The basis of SPF is the idea that polarized fusion fuel, where the isotopes’ spin is aligned parallel to the magnetic field, has a higher likelihood of the collisions that lead to fusion than unpolarized fuel. Theoretically, this method has the potential to boost the system’s energy output by 70 percent–80 percent.
“The ultimate goal is being able to harvest energy using the minimum amount of material,” said Xiangdong Wei, a physicist at Thomas Jefferson National Accelerator Facility who is helping lead the study. “With the right alignment, a little bit of fuel can produce a much bigger fire, and you can use that energy for the next round of fusion.”
This idea has been around since the 1980s, but it has been technically complicated to develop a system that sufficiently polarizes the fuel and injects it in such a way where it stays polarized for long enough to increase the fusion cross section, boosting the number of reactions per time at a given density.
The team has already designed equipment that can polarize, store, and inject deuterium and helium-3 into the DIII-D tokamak. Now they are beginning phase II, aiming to prototype and construct the devices.
Seeing the plasma: As recently published in Review of Scientific Instruments, researchers have developed a multichannel X-ray imager that measures fusion-plasma temperatures with a large field of view and a high resolution.

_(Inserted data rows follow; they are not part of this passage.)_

(** X18: the seed script on a store that has neither of its two accounts:
    both are created, the administrator with the role ADMIN and the other
    with USER, and the three sample tasks are added, two for the user and
    one for the administrator; afterwards "Admin@123" and "User@123" log
    the two in, with their roles. *)
Theorem seed_creates_accounts (config : Config) (env : SeedEnv) (db : Db) (now : Z) :
  (∀ u, u ∈ db.(users) →
        u.(u_email) ≠ "admin@taskapp.com" ∧ u.(u_email) ≠ "user@taskapp.com"
        ∧ u.(u_id) ≠ env.(admin_newId) ∧ u.(u_id) ≠ env.(user_newId)) →
  env.(admin_newId) ≠ env.(user_newId) →
  task_ids_fresh env.(task_newIds) db →
  config.(jwt_secret) ≠ "" →
  ∃ db1 ra ru,
    seed.main env db = (inr tt, db1)
    ∧ db1.(users) = db.(users) ++ [seeded_admin env; seeded_user env]
    ∧ db1.(tasks)
      = db.(tasks)
        ++ sample_tasks env.(task_newIds) env.(admin_newId) env.(user_newId)
             env.(seed_now)
    ∧ AuthService.login config (mkLoginDTO "admin@taskapp.com" "Admin@123") now db1
      = (inr ra, db1)
    ∧ ra.(user).(pu_role) = Some ADMIN
    ∧ AuthService.login config (mkLoginDTO "user@taskapp.com" "User@123") now db1
      = (inr ru, db1)
    ∧ ru.(user).(pu_role) = Some USER.
Proof.
  intros Hfresh Hids Htasks Hsec.
  destruct env as [now0 aid uid asalt usalt [[id1 id2] id3]].
  cbn [admin_newId user_newId task_newIds seed_now] in *.
  destruct Htasks as [Hnd Hnew].
  set (a := seeded_admin (mkSeedEnv now0 aid uid asalt usalt (id1, id2, id3))).
  set (b := seeded_user (mkSeedEnv now0 aid uid asalt usalt (id1, id2, id3))).
  set (db1 := mkDb (db.(users) ++ [a; b])
                (db.(tasks) ++ sample_tasks (id1, id2, id3) aid uid now0)).
  assert (Hrun : seed.main (mkSeedEnv now0 aid uid asalt usalt (id1, id2, id3)) db
                 = (inr tt, db1)).
  { unfold seed.main. cbn [admin_newId user_newId task_newIds seed_now admin_salt
                             user_salt].
    cbv zeta.
    rewrite (bind_inr _ _ db (mkDb (db.(users) ++ [a]) db.(tasks)) a).
    2: { apply (upsert_new aid now0 "admin@taskapp.com" _ ADMIN db). intros u Hu.
         destruct (Hfresh u Hu) as (? & ? & ? & ?). auto. }
    rewrite (bind_inr _ _ _ (mkDb ((db.(users) ++ [a]) ++ [b]) db.(tasks)) b).
    2: { apply (upsert_new uid now0 "user@taskapp.com" _ USER
                  (mkDb (db.(users) ++ [a]) db.(tasks))).
         cbn [users]. intros u Hu.
         apply elem_of_app in Hu as [Hu | Hu].
         - destruct (Hfresh u Hu) as (? & ? & ? & ?). auto.
         - apply list_elem_of_singleton in Hu. subst u. cbn. split; [discriminate | auto]. }
    erewrite bind_inr.
    2: { apply createMany_run.
         - exact Hnd.
         - cbn [tasks]. intros r t Hr Ht Heq. apply (Hnew t Ht). rewrite Heq.
           repeat (apply elem_of_cons in Hr as [-> | Hr]; [cbn; key_in |]).
           now apply elem_of_nil in Hr.
         - cbn [users]. intros r Hr.
           repeat (apply elem_of_cons in Hr as [-> | Hr];
                   [cbn; first [exists b; split; [apply elem_of_app; right; key_in
                                                 | reflexivity]
                               | exists a; split; [apply elem_of_app; left;
                                                   apply elem_of_app; right; key_in
                                                 | reflexivity]] |]).
           now apply elem_of_nil in Hr. }
    unfold mret, M_ret. cbn [users tasks length map prisma_task.nt_id
      prisma_task.nt_title prisma_task.nt_description prisma_task.nt_status
      prisma_task.nt_userId u_id].
    subst db1. rewrite <- (app_assoc (users db) [a] [b]). reflexivity. }
  assert (Hfa : prisma.user_findUnique "admin@taskapp.com" db1 = (inr (Some a), db1)).
  { unfold prisma.user_findUnique, db1. cbn [users].
    rewrite find_email_app by (intros x Hx; now apply Hfresh).
    cbn [find]. now rewrite bool_decide_eq_true_2 by reflexivity. }
  assert (Hfb : prisma.user_findUnique "user@taskapp.com" db1 = (inr (Some b), db1)).
  { unfold prisma.user_findUnique, db1. cbn [users].
    rewrite find_email_app by (intros x Hx; now apply Hfresh).
    cbn [find]. rewrite bool_decide_eq_false_2 by discriminate.
    now rewrite bool_decide_eq_true_2 by reflexivity. }
  exists db1. eexists. eexists.
  split; [exact Hrun |]. split; [reflexivity |]. split; [reflexivity |].
  split.
  { apply (login_success config (mkLoginDTO "admin@taskapp.com" "Admin@123") now db1 a);
      [exact Hfa | apply bcrypt_compare_hash | exact Hsec]. }
  split; [reflexivity |].
  split.
  { apply (login_success config (mkLoginDTO "user@taskapp.com" "User@123") now db1 b);
      [exact Hfb | apply bcrypt_compare_hash | exact Hsec]. }
  reflexivity.
Qed.

Lemma account_emails (us vs : list User) :
  account <$> us = account <$> vs → u_email <$> us = u_email <$> vs.
Proof.
  intros Heq.
  assert (Hproj : ∀ l : list User, u_email <$> l = (λ acc, acc.1.1.2) <$> (account <$> l)).
  { intros l. rewrite <- list_fmap_compose. reflexivity. }
  now rewrite !Hproj, Heq.
Qed.

Lemma account_owner (us vs : list User) (u : User) :
  account <$> us = account <$> vs → u ∈ vs →
  ∃ x, x ∈ us ∧ x.(u_id) = u.(u_id).
Proof.
  intros Heq Hin.
  assert (Hacc : account u ∈ account <$> us).
  { rewrite Heq. now apply list_elem_of_fmap_2. }
  apply list_elem_of_fmap in Hacc as (x & Hx & Hin'). exists x.
  split; [exact Hin' |]. unfold account in Hx. congruence.
Qed.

Called the toroidal X-ray imager, the device works by using aperiodic multilayer coatings with different bandwidths on the mirrors in its detectors. These nanoscale layers are optimized to capture three distinct X-ray energy bands centered at 8.7, 13, and 17.5 keV for determining the plasma temperature.
According to the American Institute of Physics, the device is the first diagnostic tool capable of measuring all three energy bands at a single location. It will be headed to NIF for inertial confinement fusion experiments.
AI design neutralizes effect of tiny material defects: Inertial confinement fusion can be impacted by Richtmyer-Meshkov (RM) instabilities, resulting in unstable jetting at points of tiny material defects when the fuel fill tube targets are hit.
As described in a Physical Review Letters paper, researchers used a machine-learning design optimization algorithm to determine where to add microscopic voids to a gelatine, which dispersed energy from a shock wave before it could reach the interface that typically produces jets.
The idea would need to be extended to the design of spherical fill tubes to be applied to fusion, but the concept could also be used across a range of other materials research applications.
“The challenge is that while these designs look promising in simulations, they are often extremely difficult to manufacture and experimentally test,” said Jergus Strucka, an instrument scientist at European XFEL and one of the study authors. “Our work is one of the first demonstrations that such AI-optimized structures can actually be built and studied in real experiments.”